# WORK ITEM
Go over the data and keep only the lines that include "taken".

○ ○ ○ ○

(** *** Settling *)

(** The loop over the claims; [None] is a raised exception. *)
Fixpoint settle_all (suspended available : list string) (now : Z) (claims : list StoredClaim) w
  : RWorld S E * option (list StoredClaim) :=
  match claims with
  | [] => (w, Some [])
  | st :: claims =>
      let host := Claim.hostname (claim st) in
      let '(w, kept) :=
        if bool_decide (host ∈ suspended)
        then if is_none (get (rreg w) host)
             then let '(w, r) := _drop others st w in (w, match r with Some _ => Some [] | None => None end)
             else (w, Some [])
        else let '(w, r) := _settle_claim encode settings self_holder prefix others st available now w in
             (w, option_list <$> r) in
      match kept with
      | None => (w, None)
      | Some kept =>
          let '(w, rest) := settle_all suspended available now claims w in
          (w, match rest with Some rest => Some (kept ++ rest) | None => None end)
      end
  end.

(** [d[k] = d.get(k, 0) + 1] for every claim that counts. *)
Definition count_claims (counts : Claim.t -> bool) (claims : list Claim.t) (d : list (string * Z)) : list (string * Z) :=
  fold_left (fun d c => if counts c then dset (Claim.profile_id c) (zget d (Claim.profile_id c) + 1) d else d) claims d.

(** *** Candidates *)

(** [host_operation_in_progress] *)
Definition in_progress (host : string) w : bool := bool_decide (host ∈ busy w).

(** The host has a node record automation may not use. *)
Definition taken (host : string) w : option string :=
  match get (rreg w) host with
  | Some n => if _is_free_pool_node n then None else Some ("already has a " +:+ status_value (status n) +:+ " node record")
  | None => None
  end.

(** Why a host the policy accepts is not a candidate now. *)
Definition not_now (available moves : list string) (now : Z) (host : string) w : option string :=
  if negb (bool_decide (host ∈ available)) then Some "not free for the whole QUADS scheduling window"
  else if bool_decide (host ∈ moves) then Some _PENDING_MOVE_REASON
  else match taken host w with
  | Some r => Some r
  | None =>
      if in_progress host w then Some "another lifecycle operation is in progress"
      else match _deferred w !! host with
           | Some (again, why) => if now <? again then Some why else None
           | None => None
           end
  end.

(** [del self._deferred[hostname]] once its time has passed: reached when
    nothing before it refused the host. *)
Definition undefer (host : string) w : RWorld S E := with_deferred (delete host (_deferred w)) w.

Fixpoint candidates_loop (available blocked : list string) (planned : list PlannedProfile) (now : Z) (moves : list string)
  (hosts : list QUADSHost) w : RWorld S E * (list Candidate * list SkippedHost) :=
  match hosts with
  | [] => (w, ([], []))
  | host :: hosts =>
      let hostname := canonical_hostname (Quads.hostname host) in
      match _gpu_class profiles host with
      | None => candidates_loop available blocked planned now moves hosts w
      | Some gpu =>
          if bool_decide (hostname ∈ blocked) then candidates_loop available blocked planned now moves hosts w
          else
            let reason := match _policy_refusal cfg profiles hostname (Some host) planned None None None with
                          | Some r => Some r
                          | None => not_now available moves now hostname w
                          end in
            match reason with
            | Some r =>
                let '(w, (cs, sk)) := candidates_loop available blocked planned now moves hosts w in
                (w, (cs, mkSkipped hostname r :: sk))
            | None =>
                let '(w, (cs, sk)) := candidates_loop available blocked planned now moves hosts (undefer hostname w) in
                (w, ({| Planner.hostname := hostname; Planner.gpu_class := gpu |} :: cs, sk))
            end
      end
  end.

○ ○ ○ ○

# RESPONSE FOR THIS EXERCISE
Definition taken (host : string) w : option string :=
  else match taken host w with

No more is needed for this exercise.